After Viral ‘Embrace,’ Hank Willis Thomas Is Tapped for Boston’s Next Public Art Program
The city of Boston announced thirty new public art initiatives, including a slew of monuments to underrepresented episodes of local history. The initiative is funded by a $3 million grant from the Mellon Foundation, the largest of such investments ever made into Boston’s public art program.
“This investment in public art programs is groundbreaking and will support our efforts to highlight the many cultures, talents, and histories of our residents. It is an honor to see this innovation through art,” Boston Mayor Michelle Wu said in a statement.
Seven artists and organizations have been commissioned to realize public art installations. A Trike Called Funk will work with local graffiti artists for an homage to local practitioners; the Kinfolk Monuments Project is invited to create virtual monuments to under-celebrated Black historical figures; Alison Yueming Qu and Jaronzie Harris have been tapped for an homage to Boston’s Chinatown; artists Katherine Farrington, Roberto Mighty, and Ruth Henry, and LaRissa Rogers and Zalika Azim, are also set to participate, with more details forthcoming.
However, the most prominent artist to be involved may be Hank Willis Thomas, who will present The Gun Violence Memorial Project, a commemoration of the weekly toll of gun violence in the United States.
The project will be the latest major public art commission in Boston for Thomas, who was previously commissioned to create a monument to Dr. Martin Luther King Jr. and his wife Coretta Scott King for 1965 Freedom Plaza which honors 4 local civil rights leaders from the 1950s through the 1970s. That monument, titled The Embrace, was unveiled in January 2023.

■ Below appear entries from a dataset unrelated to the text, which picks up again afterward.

(** The handler; a [None] result is the 404 'Translation not found'. *)
Definition updateEntry (ns k l : string) (p : patch) (now : nat)
    (db : list t) : list t * option t :=
  findOneAndUpdate (by_ident ns k l) (put_update p now) db.

(** *** POST /api/i18n/publish *)

(** [{ namespace, key: { $in: keys }, status: { $in: ['draft', 'reviewed'] } }]. *)
Definition publish_filter (ns : string) (keys : list string) (d : t) : bool :=
  (namespace d === ns) && inb (key d) keys
  && inb (status d) ["draft"; "reviewed"].

(** [{ status: 'published', 'metadata.publishedAt': new Date(),
       'metadata.createdBy': publishedBy }]. *)
Definition publish_update (by_ : string) (now : nat) (d : t) : t :=
  {| namespace := namespace d; key := key d; locale := locale d;
     value := value d; context := context d;
     status := "published";
     metadata := set_createdBy by_ (set_publishedAt now (metadata d));
     variables := variables d;
     isActive := isActive d;
     createdAt := createdAt d; updatedAt := now |}.

(** The handler, with the body default [publishedBy = 'system']; the
    second component is [result.modifiedCount]. *)
Definition publish (ns : string) (keys : list string)
    (publishedBy : option string) (now : nat) (db : list t)
    : list t * nat :=
  updateMany (publish_filter ns keys)
    (publish_update (default "system" publishedBy) now) db.

(** *** The write requests, as a transition system on the collection *)

(** [PostKeys] carries [translations] as [postKeys] takes it: the array
    of [Object.entries]. *)
Inductive request :=
| PostKeys (ns k : string) (translations : list (string * string))
    (ctx : option string) (vars : option (list variable))
    (createdBy_ : option string)
| PutEntry (ns k l : string) (p : patch)
| PostPublish (ns : string) (keys : list string)
    (publishedBy : option string).

(** The collection after a request served at time [now]. *)
Definition handle (r : request) (now : nat) (db : list t) : list t :=
  match r with
  | PostKeys ns k translations ctx vars createdBy_ =>
      (postKeys ns k translations ctx vars createdBy_ now db).1
  | PutEntry ns k l p => (updateEntry ns k l p now db).1
  | PostPublish ns keys publishedBy =>
      (publish ns keys publishedBy now db).1
  end.

(** A sequence of timed requests, served in order. *)
Definition run (trace : list (request * nat)) (db : list t) : list t :=
  foldl (λ acc rn, handle rn.1 rn.2 acc) db trace.

(** The stored [metadata.publishedAt] of the record of a triple, if the
    record exists and carries one. *)
Definition publishedAt_of (ns k l : string) (db : list t) : option nat :=
  match findOne (by_ident ns k l) db with
  | Some d => publishedAt (metadata d)
  | None => None
  end.

(** The number of positions at which two states of the collection differ. *)
Definition count_modified (db db' : list t) : nat :=
  List.length (List.filter (λ p, bool_decide (p.1 ≠ p.2)) (zip db db')).

(** The index triple a bundle row was projected from. *)
Definition row_ident (row : bundles_row) : string * string * string :=
  (bs_namespace row, bs_key row, bs_locale row).

(** The logical reading of [publish_filter]. *)
Definition publishable (ns : string) (keys : list string) (d : t) : Prop :=
  namespace d = ns ∧ key d ∈ keys
  ∧ (status d = "draft" ∨ status d = "reviewed").

#[global] Instance publishable_dec ns keys d : Decision (publishable ns keys d).
Proof. unfold publishable. apply _. Defined.

(** *** What the write routes keep of a record, and how the collection grows *)

(** The fields no write route assigns on an existing record. *)
Definition keeps (x y : t) : Prop :=
  ident y = ident x ∧ isActive y = isActive x ∧ createdAt y = createdAt x.

(** [db2] holds the records of [db] at the same positions, each possibly
    updated but with the fields of [keeps] as they were, followed by
    inserted records, all of them active. *)
Definition grows (db db2 : list t) : Prop :=
  ∃ db' added,
    db2 = db' ++ added
    ∧ Forall2 keeps db db'
    ∧ Forall (λ d, isActive d = true) added.

(** The body of the loop of [postKeys], as a step on the collection and the
    [results] array. *)
Definition postKeys_step (ns k : string) (ctx : option string)
    (vars : option (list variable)) (createdBy_ : option string) (now : nat)
    (acc : list t * list t) (lv : string * string) : list t * list t :=
  let '(db', d) := upsert ns k lv.1 lv.2 ctx (default [] vars)
                     (default "system" createdBy_) now acc.1 in
  (db', acc.2 ++ [d]).

(** *** Query strings *)

(** [String.prototype.split(',')]: the pieces between the commas, an empty
    string giving one empty piece. *)
Fixpoint split_comma (s : string) : list string :=
  match s with
  | EmptyString => [""]
  | String c rest =>
      let parts := split_comma rest in
      if Ascii.eqb c ","%char then "" :: parts
      else String c (hd "" parts) :: tl parts
  end.

Definition comma_free (s : string) : Prop :=
  ","%char ∉ String.list_ascii_of_string s.

(** *** GET /api/i18n/:namespace and GET /api/i18n *)

(** [rows.forEach(bundle => { target[bundle.key] = bundle.value })]. *)
Definition fill_keys (rows : list bundles_row) : gmap string string :=
  foldl (λ target bundle, js_set (bs_key bundle) (bs_value bundle) target)
    ∅ rows.

(** GET /api/i18n/:namespace, with the query defaults [locales = 'en'] and
    [status = 'published']; the answer is the [data] object, as the own
    properties of [result] and of the objects under it. *)
Definition getI18nNamespace (namespace_ : string)
    (locales status_ : option string) (db : list t)
    : gmap string (gmap string string) :=
  let localeArray := split_comma (default "en" locales) in
  let bundles :=
    getBundles [namespace_] localeArray
      (Some (default "published" status_)) db in
  foldl (λ result locale_,
           js_set locale_
             (fill_keys (List.filter (λ b, bs_locale b === locale_) bundles))
             result)
    ∅ localeArray.

(** GET /api/i18n, with the further default [namespaces = 'ui,emails']. *)
Definition getI18n (namespaces locales status_ : option string)
    (db : list t) : gmap string (gmap string (gmap string string)) :=
  let namespaceArray := split_comma (default "ui,emails" namespaces) in
  let localeArray := split_comma (default "en" locales) in
  let bundles :=
    getBundles namespaceArray localeArray
      (Some (default "published" status_)) db in
  foldl (λ result namespace_,
           js_set namespace_
             (foldl (λ inner locale_,
                       js_set locale_
                         (fill_keys
                            (List.filter
                               (λ b, (bs_namespace b === namespace_)
                                     && (bs_locale b === locale_))
                               bundles))
                         inner)
                ∅ localeArray)
             result)
    ∅ namespaceArray.

End Routes.

(* ===================================================================== *)
(** ** src/index.js: GET /api/glossary/:tenantId *)
(* ===================================================================== *)

Module GlossaryRoutes.
Import Glossary.

(** One element of the answer's [data] array. *)
Record row := mkRow {
  r_term : string;
  r_translation : string;
  r_category : string;
  r_context : string;
  r_usageCount : nat
}.

(** [let filter = { tenantId, isActive: true };
     if (category) filter.category = category;]: an empty [category] is
    falsy and filters nothing. *)
Definition listing_filter (tenantId_ : string) (category_ : option string)
    (g : t) : bool :=
  (tenantId g === tenantId_) && isActive g
  && match category_ with
     | Some c => if c === "" then true else category g === c
     | None => true
     end.

(** [.sort({ 'metadata.usageCount': -1, term: 1 })]. *)
Definition listing_order (a b : t) : Prop :=
  usageCount b < usageCount a
  ∨ (usageCount a = usageCount b ∧ String.leb (term a) (term b)).

#[global] Instance listing_order_dec : RelDecision listing_order.
Proof. intros a b. unfold listing_order. apply _. Defined.

(** [.limit(n)]: MongoDB takes a limit of 0 as no limit. *)
Definition limit_ {A} (n : nat) (l : list A) : list A :=
  if n =? 0 then l else take n l.

(** [item.translations.find(t => t.locale === locale)?.context || '']. *)
Definition context_for (locale_ : string) (g : t) : string :=
  match List.find (λ t, locale t === locale_) (translations g) with
  | Some t => context t
  | None => ""
  end.

Definition to_row (locale_ : string) (g : t) : row :=
  {| r_term := term g;
     r_translation := getTranslation g locale_;
     r_category := category g;
     r_context := context_for locale_ g;
     r_usageCount := usageCount g |}.

(** The handler, with the query defaults [locale = 'en'], [limit = 100] and
    [offset = 0]; [limit] and [offset] are the numbers [parseInt] gives. The
    cursor skips before it limits, in whatever order the two are chained.
    The answer is the [data] array ([count] is its length). *)
Definition getGlossary (tenantId_ : string) (locale_ category_ : option string)
    (limit offset : option nat) (db : list t) : list row :=
  let glossary :=
    limit_ (default 100 limit)
      (drop (default 0 offset)
         (merge_sort listing_order
            (List.filter (listing_filter tenantId_ category_) db))) in
  map (to_row (default "en" locale_)) glossary.

End GlossaryRoutes.

(* ===================================================================== *)
(** ** Sample data *)
(* ===================================================================== *)

Module Sample.

(** The term of the testable property of the specification. *)
Definition example_term : Glossary.t :=
  {| Glossary.tenantId := "t1"; Glossary.term := "Hello";
     Glossary.translations :=
       [ Glossary.mkTranslation "fr" "A" "" false;
         Glossary.mkTranslation "es" "B" "" true ];
     Glossary.category := "business"; Glossary.createdBy := "system";
     Glossary.lastUsed := None; Glossary.usageCount := 0;
     Glossary.isActive := true; Glossary.updatedAt := 0 |}.

(** A record created by the upsert route in an empty collection. *)
Definition fresh_doc : Translation.t :=
  (Routes.upsert "ui" "k1" "en" "Hi" None [] "alice" 0 []).2.

(** The same record as stored after [archive()]. *)
Definition archived_doc : Translation.t :=
  Translation.stored_after Translation.Archive 5 fresh_doc.

(** The archived record written to again by the upsert route. *)
Definition revived_db : list Translation.t :=
  (Routes.upsert "ui" "k1" "en" "Hello" None [] "alice" 7 [archived_doc]).1.

Definition revived_doc : Translation.t :=
  (Routes.upsert "ui" "k1" "en" "Hello" None [] "alice" 7 [archived_doc]).2.

(** A collection holding one published record, reached through the routes. *)
Definition published_db : list Translation.t :=
  Routes.run [ (Routes.PostKeys "ui" "k1" [("en", "Hi")] None None
                  (Some "alice"), 0);
               (Routes.PostPublish "ui" ["k1"] (Some "bob"), 1) ] [].

Definition published_doc : Translation.t :=
  Routes.publish_update "bob" 1 fresh_doc.

Definition value_only_patch : Routes.patch :=
  Routes.mkPatch (Some "Hello") None None None None.

(** Publish, edit through the upsert route, then publish again. *)
Definition republish_trace : list (Routes.request * nat) :=
  [ (Routes.PostKeys "ui" "k1" [("en", "Hi")] None None (Some "alice"), 0);
    (Routes.PostPublish "ui" ["k1"] (Some "bob"), 1);
    (Routes.PostKeys "ui" "k1" [("en", "Hello")] None None (Some "alice"), 2) ].

(** The key [greeting] published for [en] and [ar], with a draft for [fr]. *)
Definition greeting_db : list Translation.t :=
  Routes.run
    [ (Routes.PostKeys "ui" "greeting" [("en", "Hello"); ("ar", "Marhaba")]
         None None None, 0);
      (Routes.PostPublish "ui" ["greeting"] None, 1);
      (Routes.PostKeys "ui" "greeting" [("fr", "Bonjour")] None None None, 2) ]
    [].


(** A still active record whose status the update route set to [archived]. *)
Definition status_only_archived_trace : list (Routes.request * nat) :=
  [ (Routes.PostKeys "ui" "k1" [("en", "Hi")] None None (Some "alice"), 0);
    (Routes.PutEntry "ui" "k1" "en"
       (Routes.mkPatch None None None (Some "archived") None), 1) ].

Definition status_only_archived_db : list Translation.t :=
  Routes.run status_only_archived_trace [].


(** A published record whose value is the empty string, as the upsert
    route, which does not validate, stores it. *)
Definition empty_value_doc : Translation.t :=
  Routes.publish_update "bob" 1
    (Routes.upsert "ui" "k1" "en" "" None [] "alice" 0 []).2.

(** Three terms of one tenant and one of another. *)
Definition glossary_db : list Glossary.t :=
  [ {| Glossary.tenantId := "t1"; Glossary.term := "invoice";
       Glossary.translations := [Glossary.mkTranslation "fr" "facture" "" true];
       Glossary.category := "business"; Glossary.createdBy := "system";
       Glossary.lastUsed := None; Glossary.usageCount := 2;
       Glossary.isActive := true; Glossary.updatedAt := 0 |};
    {| Glossary.tenantId := "t1"; Glossary.term := "cart";
       Glossary.translations := [];
       Glossary.category := "marketing"; Glossary.createdBy := "system";
       Glossary.lastUsed := None; Glossary.usageCount := 5;
       Glossary.isActive := true; Glossary.updatedAt := 0 |};
    {| Glossary.tenantId := "t2"; Glossary.term := "cart";
       Glossary.translations := [];
       Glossary.category := "business"; Glossary.createdBy := "system";
       Glossary.lastUsed := None; Glossary.usageCount := 9;
       Glossary.isActive := true; Glossary.updatedAt := 0 |};
    {| Glossary.tenantId := "t1"; Glossary.term := "basket";
       Glossary.translations := [];
       Glossary.category := "business"; Glossary.createdBy := "system";
       Glossary.lastUsed := None; Glossary.usageCount := 2;
       Glossary.isActive := true; Glossary.updatedAt := 0 |} ].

A 20-foot tall bronze monument composed of faceless, interlocking limbs that visitors can walk beneath, the monument recieved a mixed reception from critics and quicly went viral after some social media users said that the sculpture, seen from certain angles, appeared lascivious.
“It’s important that I talk about how my practice is a conversation with the viewer,” Thomas told ARTnews. “To whatever degree there is adversity, it is also an opportunity for me to engage. How could I be upset or disappointed when a work about communal love is so well-embraced?”
The new program, titled “Un-monument | Re-monument | De-monument: Transforming Boston”, encompasses research grants for future projects, such as a monument to Ella Little Collins, Malcolm X’s older sister. Also under development is an interactive memorial reflecting on the Vietnamese diaspora experience; and a series of public interventions centered on the heroics of Crispus Attucks, a Black man and the first casualty of the American Revolution.
“Stone and bronze have been used for centuries to show what’s important and who matters. Thankfully, those kinds of monuments are increasingly being erected to people whose accomplishments have been left out of our shared origin story,” Mighty said in a statement. “New media presents artists and commissioning bodies with exciting ways of creating monuments that are at once site-specific, instantly available worldwide, and financially within reach.”
Boston has invested considerable energy in recent years to reimagine the purpose of its public art, after historians and activists urged city officials to include more representations of its influential Black residents.